To be fair, my “personal blog” doesn’t really feel like a blog anymore. Since RogerHub now gets anywhere between 217 to 221 visitors per month, it demands a lot more of my attention than a personal blog really should. During final exam season, I log onto my website every night to collect my reward: a day’s worth of final exam questions and outdated memes3. Meanwhile, I wrote 3 blog posts last year and just 1 the year before that.

I want to take back my blog. And I want to strategically reduce the amount of time I spend managing the comments section without eliminating them altogether. Lately I’ve been too scared to make changes to my blog, because of how it might break other parts of the site. On top of that, I have to build everything within the framework of WordPress, an enormous piece of software written by strangers in a language that gives me no pleasure to use. I miss when it didn’t matter if I broke everything for a few hours, because I was editing my site directly in production over FTP. And every time WordPress announces a new vulnerability in some JSON API or media attachments (all features that I don’t use), I miss running a website where I owned all of the code.
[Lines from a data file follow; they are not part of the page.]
(* ===== verification/InetChksum.v ===== *)
(** * The Internet checksum (third-part/lwip/src/core/inet_chksum.c)

    Every packet that the stack sends to the device carries checksums computed here.  The
    three routines that add up 16-bit words run on an arbitrarily aligned buffer of a
    little-endian machine; the checksums of chains of packet buffers call one of them on
    every buffer and correct the byte order behind a buffer of odd length.  They are shown
    equal to the one's complement sum of RFC 1071, and a packet that carries its checksum
    sums up to zero. *)

From Stdlib Require Import ZArith Lia.
From stdpp Require Import base list gmap numbers.
From S2P Require Import Prelude CBytes Pbuf PbufRep.
Import list_basics.list list_relations.list list_monad.list list_misc.list.
Import Pbuf PbufRep.

Module InetChksum.

(** ** Adding up words *)

(** [(((w) & 0xff) << 8) | (((w) & 0xff00) >> 8)] *)
Definition SWAP_BYTES_IN_WORD (w : Z) : Z := Z.lor (Z.shiftl (Z.land w 0xff) 8) (Z.shiftr (Z.land w 0xff00) 8).
Definition FOLD_U32T (u : Z) : Z := u32 (Z.shiftr u 16 + Z.land u 0xffff).

(** Version 1: big-endian words; [if] for the second carry. *)
Fixpoint chksum1_loop (acc : Z) (l : bytes) : Z :=
  match l with
  | x :: y :: l => chksum1_loop (u32 (acc + Z.lor (Z.shiftl x 8) y)) l
  | [x] => u32 (acc + Z.shiftl x 8)
  | [] => acc
  end.

Definition lwip_standard_chksum1 (l : bytes) : Z :=
  let acc := chksum1_loop 0 l in
  let acc := u32 (Z.shiftr acc 16 + Z.land acc 0xffff) in
  let acc := if negb (Z.land acc 0xffff0000 =? 0) then u32 (Z.shiftr acc 16 + Z.land acc 0xffff) else acc in
  swap16 (u16 acc).

(** [while (len > 1) { sum += *ps++; len -= 2; }]: the sum and what is left. *)
Fixpoint add_words (sum : Z) (l : bytes) : Z * bytes :=
  match l with
  | x :: y :: l => add_words (u32 (sum + (x + 256 * y))) l
  | _ => (sum, l)
  end.

(** The byte before the first word: [t], and what is left. *)
Definition odd_head (odd : bool) (l : bytes) : Z * bytes :=
  match l with
  | x :: l' => if odd then (256 * x, l') else (0, l)
  | [] => (0, [])
  end.

(** The dangling byte goes into the low byte of [t]. *)
Definition tail_byte (t : Z) (l : bytes) : Z :=
  match l with
  | x :: _ => Z.lor (Z.land t 0xff00) x
  | [] => t
  end.

(** The fold and the swap at the end of versions 2 and 3. *)
Definition finish (odd : bool) (sum : Z) : Z :=
  let sum := FOLD_U32T sum in
  let sum := FOLD_U32T sum in
  let sum := if odd then SWAP_BYTES_IN_WORD sum else sum in
  u16 sum.

(** Version 2, the one that is compiled: [pb] is the address of the buffer. *)
Definition lwip_standard_chksum (pb : Z) (l : bytes) : Z :=
  let odd := negb (Z.land pb 1 =? 0) in
  let '(t, l) := odd_head odd l in
  let '(sum, l) := add_words 0 l in
  let t := tail_byte t l in
  finish odd (u32 (sum + t)).

(** Version 3: two 32-bit words at a time, with the carry added back. *)
Definition add_carry (sum w : Z) : Z :=
  let tmp := u32 (sum + w) in if tmp <? sum then u32 (tmp + 1) else tmp.

Fixpoint add_longs (sum : Z) (l : bytes) : Z * bytes :=
  match l with
  | a :: b :: c :: d :: e :: f :: g :: h :: l =>
      add_longs (add_carry (add_carry sum (a + 256 * b + 2 ^ 16 * c + 2 ^ 24 * d)) (e + 256 * f + 2 ^ 16 * g + 2 ^ 24 * h)) l
  | _ => (sum, l)
  end.

Definition lwip_standard_chksum3 (pb : Z) (l : bytes) : Z :=
  let odd := negb (Z.land pb 1 =? 0) in
  let ps := if odd && negb (zlen l =? 0) then pb + 1 else pb in
  let '(t, l) := odd_head odd l in
  let '(sum, l) :=
    match l with
    | x :: y :: l' => if negb (Z.land ps 3 =? 0) then (x + 256 * y, l') else (0, l)
    | _ => (0, l)
    end in
  let '(sum, l) := add_longs sum l in
  let sum := FOLD_U32T sum in
  let '(sum, l) := add_words sum l in
  let t := tail_byte t l in
  finish odd (u32 (sum + t)).

(** ** Checksums of buffers and chains *)

Definition inet_chksum (dataptr : Z) (l : bytes) : Z := u16 (Z.lnot (lwip_standard_chksum dataptr l)).

Section chains.
(** Where the memory of a packet buffer lies. *)
Context (base : Z -> Z).

(** The loop over the buffers; the sum and [swapped]. *)
Fixpoint chain_loop (fuel : nat) (q acc : Z) (swapped : bool) : PM (Z * bool) :=
  if q =? NULL then sret (acc, swapped)
  else
    match fuel with
    | O => sfault
    | S fuel =>
        do! n := load q in
        do! d := slift (read_payload n 0 (len n)) in
        let acc := u32 (acc + lwip_standard_chksum (base q + payload n) d) in
        let acc := FOLD_U32T acc in
        if negb (len n mod 2 =? 0) then chain_loop fuel (next n) (SWAP_BYTES_IN_WORD acc) (negb swapped)
        else chain_loop fuel (next n) acc swapped
    end.

(** What follows the loop in the pseudo checksums. *)
Definition pseudo_end (acc : Z) (swapped : bool) (proto proto_len : Z) : Z :=
  let acc := if swapped then SWAP_BYTES_IN_WORD acc else acc in
  let acc := u32 (acc + swap16 proto) in
  let acc := u32 (acc + swap16 proto_len) in
  let acc := FOLD_U32T acc in
  let acc := FOLD_U32T acc in
  u16 (Z.lnot (Z.land acc 0xffff)).

Definition inet_cksum_pseudo_base (fuel : nat) (p proto proto_len acc : Z) : PM Z :=
  do! (acc, swapped) := chain_loop fuel p acc false in
  sret (pseudo_end acc swapped proto proto_len).

(** [acc + (addr & 0xffff) + ((addr >> 16) & 0xffff)] *)
Definition add_addr (acc addr : Z) : Z :=
  let acc := u32 (acc + Z.land addr 0xffff) in
  u32 (acc + Z.land (Z.shiftr addr 16) 0xffff).

Definition inet_chksum_pseudo (fuel : nat) (p proto proto_len src dest : Z) : PM Z :=
  let acc := add_addr (add_addr 0 src) dest in
  let acc := FOLD_U32T acc in
  let acc := FOLD_U32T acc in
  inet_cksum_pseudo_base fuel p proto proto_len acc.

(** Addresses of four words. *)
Fixpoint add_addrs (acc : Z) (src dest : list Z) : Z :=
  match src, dest with
  | s :: src, d :: dest => add_addrs (add_addr (add_addr acc s) d) src dest
  | _, _ => acc
  end.

Definition ip6_chksum_pseudo (fuel : nat) (p proto proto_len : Z) (src dest : list Z) : PM Z :=
  let acc := add_addrs 0 src dest in
  let acc := FOLD_U32T acc in
  let acc := FOLD_U32T acc in
  inet_cksum_pseudo_base fuel p proto proto_len acc.

(** The same over the first [chksum_len] bytes. *)
Fixpoint partial_loop (fuel : nat) (q acc chksum_len : Z) (swapped : bool) : PM (Z * bool) :=
  if (q =? NULL) || negb (chksum_len >? 0) then sret (acc, swapped)
  else
    match fuel with
    | O => sfault
    | S fuel =>
        do! n := load q in
        let chklen := if len n >? chksum_len then chksum_len else len n in
        do! d := slift (read_payload n 0 chklen) in
        let acc := u32 (acc + lwip_standard_chksum (base q + payload n) d) in
        let chksum_len := u16 (chksum_len - chklen) in
        LWIP_ASSERT (chksum_len <? 0x7fff) ;;;
        let acc := FOLD_U32T acc in
        if negb (len n mod 2 =? 0) then partial_loop fuel (next n) (SWAP_BYTES_IN_WORD acc) chksum_len (negb swapped)
        else partial_loop fuel (next n) acc chksum_len swapped
    end.

Definition inet_cksum_pseudo_partial_base (fuel : nat) (p proto proto_len chksum_len acc : Z) : PM Z :=
  do! (acc, swapped) := partial_loop fuel p acc chksum_len false in
  sret (pseudo_end acc swapped proto proto_len).

Definition inet_chksum_pseudo_partial (fuel : nat) (p proto proto_len chksum_len src dest : Z) : PM Z :=
  let acc := add_addr (add_addr 0 src) dest in
  let acc := FOLD_U32T acc in
  let acc := FOLD_U32T acc in
  inet_cksum_pseudo_partial_base fuel p proto proto_len chksum_len acc.

Definition ip6_chksum_pseudo_partial (fuel : nat) (p proto proto_len chksum_len : Z) (src dest : list Z) : PM Z :=
  let acc := add_addrs 0 src dest in
  let acc := FOLD_U32T acc in
  let acc := FOLD_U32T acc in
  inet_cksum_pseudo_partial_base fuel p proto proto_len chksum_len acc.

Definition inet_chksum_pbuf (fuel : nat) (p : Z) : PM Z :=
  do! (acc, swapped) := chain_loop fuel p 0 false in
  let acc := if swapped then SWAP_BYTES_IN_WORD acc else acc in
  sret (u16 (Z.lnot (Z.land acc 0xffff))).

End chains.

(** [lwip_chksum_copy]: copy, then sum the copy at [dst]. *)
Definition lwip_chksum_copy (mem : bytes) (dst_base dst : Z) (src : bytes) : outcome (Z * bytes) :=
  let! mem := put_n mem dst src in
  let! d := get_n mem dst (zlen src) in
  Val (lwip_standard_chksum (dst_base + dst) d, mem).

(** ** RFC 1071 *)

(** The sum of the 16-bit words, a dangling byte padded with zero. *)
Fixpoint word_sum (l : bytes) : Z :=
  match l with
  | x :: y :: l => x + 256 * y + word_sum l
  | [x] => x
  | [] => 0
  end.

(** End-around carry: zero only for zero. *)
Definition ones_complement (n : Z) : Z := if n =? 0 then 0 else (n - 1) mod 65535 + 1.

Definition rfc1071 (l : bytes) : Z := 65535 - ones_complement (word_sum l).

Definition le32 (v : Z) : bytes := [u8 v; u8 (Z.shiftr v 8); u8 (Z.shiftr v 16); u8 (Z.shiftr v 24)].

(** What precedes the data of an IPv4 or IPv6 packet in its checksum; addresses and
    lengths are in network order. *)
Definition pseudo_header (addrs : list Z) (proto proto_len : Z) : bytes :=
  (addrs ≫= le32) ++ [0; proto; u8 (Z.shiftr proto_len 8); u8 proto_len].
(** ** Equality of one's complement sums

    [ceq]: the same sum of words, up to carries. *)

Definition ceq (a b : Z) : Prop := 0 <= a /\ 0 <= b /\ (65535 | a - b) /\ (a = 0 <-> b = 0).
So on nights and weekends over the last 5 months, I’ve been working on a complete rewrite of RogerHub from the ground up. And you’re looking at it right now.

Why does it look exactly the same as before? Well, I lied. I didn’t rewrite the frontend or any of the website’s pages. But all the stuff under the hood that’s responsible for delivering this website to your eyeballs has been replaced with entirely new code4.
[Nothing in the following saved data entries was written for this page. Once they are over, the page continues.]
Lemma alloc_op_ok a cs L live size m : alloc_ok a cs L live -> sane size -> fresh (mem a) m (SIZEOF_SLICE + round size) ->
  exists p a' cs' L' live', _hev_memory_allocator_alloc a size m = Val (p, a') /\ alloc_ok a' cs' L' live' /\ allocated live size m p live'.
Proof.
  intros K Hs Hf. unfold _hev_memory_allocator_alloc. destruct (sane_units size Hs) as (Ea & Ek & Hk & Hsz & H0). cbv zeta. rewrite Ea, Ek.
  destruct (Z.eqb_spec (units size) 0) as [E0|Hk0].
  { exists NULL, a, cs, L, live. split; [done|]. split; [done|]. left. split; [done|]. split; [done|]. left. by apply H0. }
  destruct (sys_malloc_ok a cs L live m size K Hs ltac:(tauto) Hf) as (p & a' & live' & Em & K' & A). unfold class_of in Em.
  destruct (Z.leb_spec 1 (units size)); [|lia]. cbn [andb]. destruct (Z.leb_spec (units size) MAX_CACHED_SLICE_INDEX) as [Hc|Hc]; [|rewrite Em; by exists p, a', cs, L, live'].
  assert (exists i st, units size - 1 = Z.of_nat i /\ cs !! i = Some st) as (i & st & Ei & Es).
  { destruct (lookup_lt_is_Some_2 cs (Z.to_nat (units size - 1))) as [st Est]; [rewrite <- (k_len _ _ _ _ K) in Hc; lia|]. exists (Z.to_nat (units size - 1)), st. split; [lia|done]. }
  rewrite Ei in *. rewrite (owner_ok _ _ _ _ _ _ K Es). cbn [obind]. destruct st as [|q st]; cbn [hd].
  - change (NULL =? NULL) with true. cbn [negb]. rewrite Em. by exists p, a', cs, L, live'.
  - destruct (k_stacks _ _ _ _ K i _ Es) as (Hq & _). rewrite (proj2 (Z.eqb_neq q NULL) Hq). cbn [negb].
    destruct (reuse_ok a cs L live i q st K Es) as (a2 & L2 & E & K2 & Hl & Hq'). cbv zeta in E. rewrite E. eexists _, a2, _, L2, _. split; [done|]. split; [exact K2|].
    right. split; [unfold NULL, SIZEOF_SLICE; lia|]. split; [done|]. unfold sane in Hs. split; [lia|]. unfold round. do 3 f_equal. lia.
Qed.
(** The range of a variable's type. *)
Definition in_range (v : var) (x : Z) : Prop :=
  match v with
  | tun_mtu | srv_mark => is_u32 x
  | srv_port => is_u16 x
  | srv_pipeline | srv_fastopen => is_u8 x
  | srv_udp_in_udp => - 2 ^ 15 <= x < 2 ^ 15
  | _ => is_i32 x
  end.

(** Numbers fit their types, strings are terminated inside their buffers, and either both
    or none of user name and password are set. *)
Record config_ok (c : config) : Prop := {
  c_types : forall v, in_range v (vars c v);
  c_bufs : forall b, exists t, zlen t = capacity b /\ bufs c b = t ++ replicate (Z.to_nat (sizeof b - capacity b)) 0;
  c_pair : user c = pass c;
}.

Lemma convert_range v x : in_range v (convert v x).
Proof.
  destruct v; cbn [in_range convert]; first [apply u32_range|apply u16_range|apply u8_range|idtac];
    try (unfold is_i32, i32, INT_MIN, INT_MAX; pose proof (Z.mod_pos_bound (x + 2 ^ 31) (2 ^ 32) ltac:(lia)); lia).
  pose proof (Z.mod_pos_bound (x + 2 ^ 15) (2 ^ 16) ltac:(lia)). lia.
Qed.

Lemma capacity_size b : 0 < capacity b < sizeof b.
Proof. by destruct b. Qed.

Lemma set_ok v x c : config_ok c -> config_ok (set v x c).
Proof.
  intros [T B P]. constructor; [|done..]. intros w. cbn [set vars]. destruct (decide (w = v)) as [->|]; [apply convert_range|done].
Qed.
Lemma gateway_init_ok w : accounted B R (clear w) -> exists w', gateway_init a w = Val (0, w') /\ accounted B R w' /\ (forall u, u <> udp -> u <> tcp -> vars w' u = vars w u) /\ vars w' udp = a_udp a.
Proof.
  intros J. unfold gateway_init, touch. destruct Hp as [(T1 & T2) (L1 & L2 & L3) (U1 & U2) _ _ _ _ _].
  rewrite (proj2 (Z.eqb_neq (a_tcp a) NULL) T1), (proj2 (Z.eqb_neq (a_listen a) NULL) L1), (proj2 (Z.eqb_neq (a_udp a) NULL) U1).
  rewrite assign_same, (proj2 (Z.eqb_neq (a_tcp a) NULL) T1). cbn [obind]. rewrite assign_same, drop_owned by (cbn; set_solver). cbn [obind].
  rewrite assign_same, (proj2 (Z.eqb_neq (a_udp a) NULL) U1). cbn [obind].
  eexists. split; [done|]. split; [|split; [intros u H1 H2; cbn [set take vars]; by rewrite !decide_False by done|done]].
  pose proof (j_fds _ _ _ J) as Hf. pose proof (j_tun _ _ _ J) as Ht. unfold clear in Hf, Ht. rewrite !assign_other in Hf, Ht by done.
  assert (accounted B R (set tcp (a_listen a) (take (RTcp (a_listen a)) (clear w)))) as J1.
  { apply (accounted_take B R (clear w) _ (RTcp (a_listen a))); [done|done| |done|done| | | |].
    - intros v Hv. not_task Hv; done.
    - intros [fd|p|p| |p| | |]; cbn [owns]; assigned_vars; naive_solver.
    - intros q _. cbn [set take live]. rewrite elem_of_union, elem_of_singleton. tauto.
    - assigned_vars. done.
    - assigned_vars. done. }
  assert (accounted B R (set udp (a_udp a) (take (RUdp (a_udp a)) (set tcp (a_listen a) (take (RTcp (a_listen a)) (clear w)))))) as J2.
  { apply (accounted_take B R _ _ (RUdp (a_udp a)) J1); [done| |done|done| | | |].
    - intros v Hv. not_task Hv; done.
    - intros [fd|p|p| |p| | |]; cbn [owns]; assigned_vars; naive_solver.
    - intros q _. cbn [set take live]. rewrite elem_of_union, elem_of_singleton. tauto.
    - assigned_vars. done.
    - assigned_vars. done. }
  assert (RTcp (a_tcp a) ∉ live w) as Hn by (intros H; apply (j_live _ _ _ J) in H as [H|H]; [done| |done]; cbn [owns] in H; revert H; assigned_vars; by intros []).
  apply (accounted_ext B R _ _ J2); [|done|].
  - intros u. destruct u; reflexivity.
  - intros r Hr. unfold clear; cbn [set take live]. set_solver.
Qed.

(** A task that no variable has yet. *)
Lemma fresh_task w t : accounted B R w -> t <> NULL -> R !! t = None -> (forall v, v ∈ task_vars -> vars w v <> t) -> refs w !! t = None.
Proof.
  intros J Hn Hr Hv. rewrite (j_refs _ _ _ J), bool_decide_false; [done|]. intros [_ (v & Hin & E)%Exists_exists]. by apply (Hv v Hin).
Qed.

Lemma hev_task_new_vars t w : vars (hev_task_new t w) = vars w.
Proof. unfold hev_task_new. by destruct (t =? NULL). Qed.

Lemma take_pair w f0 f1 : accounted B R w -> vars w event_fd0 < 0 -> vars w event_fd1 < 0 -> (vars w tun_fd_local <> 0 -> vars w tun_fd = a_tun a) ->
  a_pair a = Some (f0, f1) -> accounted B R (take (RFd f0) (take (RFd f1) (set event_fd0 f0 (set event_fd1 f1 w)))).
Proof.
  intros J F0 F1 Ht Ep. destruct (p_pair _ _ _ Hp f0 f1 Ep) as (P0 & P1 & P2 & P3 & P4 & P5 & P6). pose proof (j_tun _ _ _ J) as Htun.
  assert (accounted B R (take (RFd f1) (set event_fd1 f1 w))) as J1.
  { apply (accounted_take B R w _ (RFd f1)); [done|done| |done|done| | | |].
    - intros v Hv. not_task Hv; done.
    - intros [fd|p|p| |p| | |]; cbn [owns]; assigned_vars; try naive_solver lia.
    - intros q _. cbn [set take live]. rewrite elem_of_union, elem_of_singleton. tauto.
    - assigned_vars. lia.
    - assigned_vars. lia. }
  apply (accounted_take B R _ _ (RFd f0) J1); [done| |done|done| | | |].
  - intros v Hv. not_task Hv; done.
  - intros [fd|p|p| |p| | |]; cbn [owns]; assigned_vars; try naive_solver lia.
  - intros q _. cbn [set take live]. rewrite !elem_of_union, !elem_of_singleton. tauto.
  - assigned_vars. lia.
  - assigned_vars. lia.
Qed.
The rewrite replaces WordPress, NGINX, HHVM, Puppet, MySQL, and all the miscellaneous Python and Bash scripts that I used to maintain the website. RogerHub is now just a single Go program, running on 3 GCE instances, each with a PostgreSQL database, fronted by Google Cloud Load Balancer.
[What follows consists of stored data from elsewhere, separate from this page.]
Lemma helper_start_ok s nx f : fr_rep (heap s) nx f -> start (f_p f) s = Val (f_start f, s).
Proof.
  intros Hr. pose proof (fr_addrs _ _ _ Hr) as Ea. destruct Hr as (Hf & j & Hj & Ho). rewrite Ea in Ho. unfold start, sbind.
  rewrite (opk_read _ _ _ _ 8 2 Ho) by (unfold IP_HLEN; lia). unfold sret. do 2 f_equal.
  change (Z.to_nat 8) with 8%nat. change (Z.to_nat 2) with 2%nat.
  rewrite slice_at by apply length_le_bytes. apply le_value_bytes. change (256 ^ Z.of_nat 2) with 65536. by apply fr_start_range.
Qed.

Lemma helper_end_ok s nx f : fr_rep (heap s) nx f -> end_ (f_p f) s = Val (f_end f, s).
Proof.
  intros Hr. pose proof (fr_addrs _ _ _ Hr) as Ea. destruct Hr as (Hf & j & Hj & Ho). rewrite Ea in Ho. unfold end_, sbind.
  rewrite (opk_read _ _ _ _ 10 2 Ho) by (unfold IP_HLEN; lia). unfold sret. do 2 f_equal.
  change (Z.to_nat 10) with 10%nat. change (Z.to_nat 2) with 2%nat. rewrite app_assoc.
  rewrite slice_at by (rewrite ?length_app, !length_le_bytes; done). apply le_value_bytes. change (256 ^ Z.of_nat 2) with 65536. by apply fr_start_range.
Qed.

Lemma helper_set_next_ok s nx f nx' : fr_rep (heap s) nx f ->
  exists h', set_next_pbuf (f_p f) nx' s = Val (tt, with_heap h' s) /\ fr_rep h' nx' f /\ forall a, a <> f_p f -> bufs h' !! a = bufs (heap s) !! a.
Proof.
  intros Hr. pose proof (fr_addrs _ _ _ Hr) as Ea. destruct Hr as (Hf & j & Hj & Ho). rewrite Ea in Ho.
  destruct (opk_write s _ _ _ 0 (le_bytes 8 nx') Ho) as (h' & E & Ho' & Hfr); [lia|unfold zlen, IP_HLEN; rewrite length_le_bytes; lia|].
  exists h'. split; [done|]. split; [|done]. split; [done|]. exists j. split; [done|]. rewrite Ea.
  change (Z.to_nat 0) with 0%nat in Ho'. rewrite splice_first in Ho' by (rewrite !length_le_bytes; done). done.
Qed.

(** ** Lists of fragments *)

Definition last_p (fs : list fr) : Z := match last fs with Some f => f_p f | None => NULL end.
Definition last_end (fs : list fr) : option Z := f_end <$> last fs.
Definition addrs (fs : list fr) : list Z := fs ≫= f_addrs.

(** [nx]: the successor of the last one. *)
Definition first_or (fs : list fr) (nx : Z) : Z := match fs with [] => nx | f :: _ => f_p f end.

Fixpoint frs_rep (h : pheap) (fs : list fr) (nx : Z) : Prop :=
  match fs with
  | [] => True
  | f :: fs => fr_rep h (first_or fs nx) f /\ frs_rep h fs nx
  end.

Lemma frs_frame h h' fs nx : frs_rep h fs nx -> (forall a, a ∈ addrs fs -> bufs h' !! a = bufs h !! a) -> frs_rep h' fs nx.
Proof.
  induction fs as [|f fs IH]; [done|]. intros [Hf Hfs] Hfr. split.
  - eapply fr_frame; [done|]. intros a Ha. apply Hfr. unfold addrs. cbn. apply elem_of_app. by left.
  - apply IH; [done|]. intros a Ha. apply Hfr. unfold addrs. cbn. apply elem_of_app. by right.
Qed.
Although this website looks the same, I’ve made a ton of improvements behind the scenes that’ll make it easier for me to add features with confidence and reduce the amount of toil I perform to maintain the site. I’ll probably write more about the specifics of what’s new, but one of the most important things is that I can now easily run a local version of RogerHub in my apartment to test out new changes before pushing them live5. I’ve also greatly improved my rollout and rollback processes for new website code and configuration.

Does this mean I’ll start writing blogs again? Sure, probably.

I’m not done with the changes. I’ve only just finished the features that I thought were mandatory before I could migrate the live site over to the new system. I performed the migration last night and I’ve been working on post-migration fixes and cleanup all day today. It’s getting late, so I should just finish this post and go to sleep. But I’ll leave you with this nice photo. I used to end these posts with funny comics and reddit screencaps.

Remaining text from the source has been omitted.